Work request: Line by line, please look for the word "Hoff" in the following records, then copy each line you find it in.

Data for processing:

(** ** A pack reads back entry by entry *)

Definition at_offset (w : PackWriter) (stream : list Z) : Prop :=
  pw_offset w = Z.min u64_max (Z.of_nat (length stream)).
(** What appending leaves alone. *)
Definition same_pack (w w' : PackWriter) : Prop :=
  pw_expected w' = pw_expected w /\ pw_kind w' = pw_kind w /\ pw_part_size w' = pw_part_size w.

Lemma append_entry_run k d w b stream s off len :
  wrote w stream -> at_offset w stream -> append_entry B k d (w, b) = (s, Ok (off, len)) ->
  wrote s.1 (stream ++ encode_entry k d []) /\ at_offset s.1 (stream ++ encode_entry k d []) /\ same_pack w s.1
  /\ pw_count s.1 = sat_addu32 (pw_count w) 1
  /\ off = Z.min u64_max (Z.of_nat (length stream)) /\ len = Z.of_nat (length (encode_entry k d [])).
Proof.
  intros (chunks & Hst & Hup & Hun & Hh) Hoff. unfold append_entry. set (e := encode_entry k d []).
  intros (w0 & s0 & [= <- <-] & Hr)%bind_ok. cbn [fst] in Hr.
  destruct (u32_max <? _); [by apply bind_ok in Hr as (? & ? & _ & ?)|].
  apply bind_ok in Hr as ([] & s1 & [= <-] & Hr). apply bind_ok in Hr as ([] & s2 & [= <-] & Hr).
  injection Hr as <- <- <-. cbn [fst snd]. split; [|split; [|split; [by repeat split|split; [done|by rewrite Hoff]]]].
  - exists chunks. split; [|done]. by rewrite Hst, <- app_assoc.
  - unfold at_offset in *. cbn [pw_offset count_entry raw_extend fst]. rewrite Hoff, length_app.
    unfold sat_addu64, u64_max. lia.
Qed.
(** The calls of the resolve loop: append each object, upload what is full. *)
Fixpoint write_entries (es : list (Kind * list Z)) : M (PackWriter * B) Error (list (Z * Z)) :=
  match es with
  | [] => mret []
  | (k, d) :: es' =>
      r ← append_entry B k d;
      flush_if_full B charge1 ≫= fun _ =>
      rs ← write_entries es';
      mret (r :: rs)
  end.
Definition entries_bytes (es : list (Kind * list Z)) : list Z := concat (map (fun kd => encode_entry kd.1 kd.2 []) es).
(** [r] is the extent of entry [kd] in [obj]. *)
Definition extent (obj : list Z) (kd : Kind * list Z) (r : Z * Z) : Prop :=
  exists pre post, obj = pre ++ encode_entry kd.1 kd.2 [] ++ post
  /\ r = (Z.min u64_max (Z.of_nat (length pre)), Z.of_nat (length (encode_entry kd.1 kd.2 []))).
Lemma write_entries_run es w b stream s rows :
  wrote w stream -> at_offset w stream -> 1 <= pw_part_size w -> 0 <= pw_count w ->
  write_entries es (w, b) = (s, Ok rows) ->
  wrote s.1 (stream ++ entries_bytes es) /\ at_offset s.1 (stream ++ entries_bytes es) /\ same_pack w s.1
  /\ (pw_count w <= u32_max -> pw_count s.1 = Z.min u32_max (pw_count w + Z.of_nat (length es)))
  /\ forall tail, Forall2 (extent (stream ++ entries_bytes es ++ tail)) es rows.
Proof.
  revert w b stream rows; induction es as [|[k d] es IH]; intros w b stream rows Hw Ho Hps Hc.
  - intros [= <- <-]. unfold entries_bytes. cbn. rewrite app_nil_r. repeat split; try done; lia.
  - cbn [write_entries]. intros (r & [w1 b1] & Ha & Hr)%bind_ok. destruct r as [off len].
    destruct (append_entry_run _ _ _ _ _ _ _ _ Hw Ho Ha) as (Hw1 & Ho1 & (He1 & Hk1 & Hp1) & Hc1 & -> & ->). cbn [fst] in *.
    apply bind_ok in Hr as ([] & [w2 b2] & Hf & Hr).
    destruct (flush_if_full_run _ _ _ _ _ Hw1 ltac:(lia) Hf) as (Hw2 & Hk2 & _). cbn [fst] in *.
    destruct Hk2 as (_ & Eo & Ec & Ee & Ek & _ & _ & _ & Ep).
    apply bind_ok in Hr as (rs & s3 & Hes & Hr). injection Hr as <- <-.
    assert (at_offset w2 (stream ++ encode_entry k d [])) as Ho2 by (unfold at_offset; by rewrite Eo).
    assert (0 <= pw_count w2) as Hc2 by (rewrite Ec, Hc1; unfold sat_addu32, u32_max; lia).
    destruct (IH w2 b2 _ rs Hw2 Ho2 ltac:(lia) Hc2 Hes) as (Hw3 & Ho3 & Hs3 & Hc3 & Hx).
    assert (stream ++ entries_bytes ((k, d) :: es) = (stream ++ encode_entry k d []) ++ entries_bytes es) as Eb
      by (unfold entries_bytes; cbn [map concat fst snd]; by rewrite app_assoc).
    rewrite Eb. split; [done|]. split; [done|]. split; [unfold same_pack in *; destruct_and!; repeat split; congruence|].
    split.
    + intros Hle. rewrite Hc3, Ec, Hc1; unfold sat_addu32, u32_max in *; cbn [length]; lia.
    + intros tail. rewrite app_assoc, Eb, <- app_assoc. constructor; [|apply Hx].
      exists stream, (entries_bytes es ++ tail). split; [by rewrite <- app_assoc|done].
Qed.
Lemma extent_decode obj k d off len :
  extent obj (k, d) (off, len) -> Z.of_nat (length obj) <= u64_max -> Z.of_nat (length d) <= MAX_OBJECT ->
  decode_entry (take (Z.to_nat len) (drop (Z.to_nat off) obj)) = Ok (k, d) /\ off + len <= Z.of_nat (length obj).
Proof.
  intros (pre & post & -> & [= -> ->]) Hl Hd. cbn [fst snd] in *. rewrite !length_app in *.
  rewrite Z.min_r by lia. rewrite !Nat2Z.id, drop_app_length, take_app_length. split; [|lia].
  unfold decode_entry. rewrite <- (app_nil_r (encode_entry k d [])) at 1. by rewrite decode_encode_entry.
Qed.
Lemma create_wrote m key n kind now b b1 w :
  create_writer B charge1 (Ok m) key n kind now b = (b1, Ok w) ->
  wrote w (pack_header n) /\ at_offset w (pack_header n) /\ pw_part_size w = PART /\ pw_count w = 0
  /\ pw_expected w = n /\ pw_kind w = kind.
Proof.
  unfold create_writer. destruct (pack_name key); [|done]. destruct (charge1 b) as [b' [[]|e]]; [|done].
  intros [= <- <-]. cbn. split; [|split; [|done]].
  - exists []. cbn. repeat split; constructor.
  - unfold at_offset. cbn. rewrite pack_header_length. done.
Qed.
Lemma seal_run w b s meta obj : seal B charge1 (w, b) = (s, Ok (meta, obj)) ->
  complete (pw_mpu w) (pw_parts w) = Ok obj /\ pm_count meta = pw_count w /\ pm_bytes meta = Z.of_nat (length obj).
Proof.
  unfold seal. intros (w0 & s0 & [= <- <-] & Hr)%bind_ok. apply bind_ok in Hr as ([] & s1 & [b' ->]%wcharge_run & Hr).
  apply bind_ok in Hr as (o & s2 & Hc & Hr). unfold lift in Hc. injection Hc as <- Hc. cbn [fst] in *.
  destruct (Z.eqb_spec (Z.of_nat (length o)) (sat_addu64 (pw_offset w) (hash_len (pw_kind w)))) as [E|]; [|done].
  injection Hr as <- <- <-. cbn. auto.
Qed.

Answer space:
  intros (chunks & Hst & Hup & Hun & Hh) Hoff. unfold append_entry. set (e := encode_entry k d []).
  injection Hr as <- <- <-. cbn [fst snd]. split; [|split; [|split; [by repeat split|split; [done|by rewrite Hoff]]]].
  - unfold at_offset in *. cbn [pw_offset count_entry raw_extend fst]. rewrite Hoff, length_app.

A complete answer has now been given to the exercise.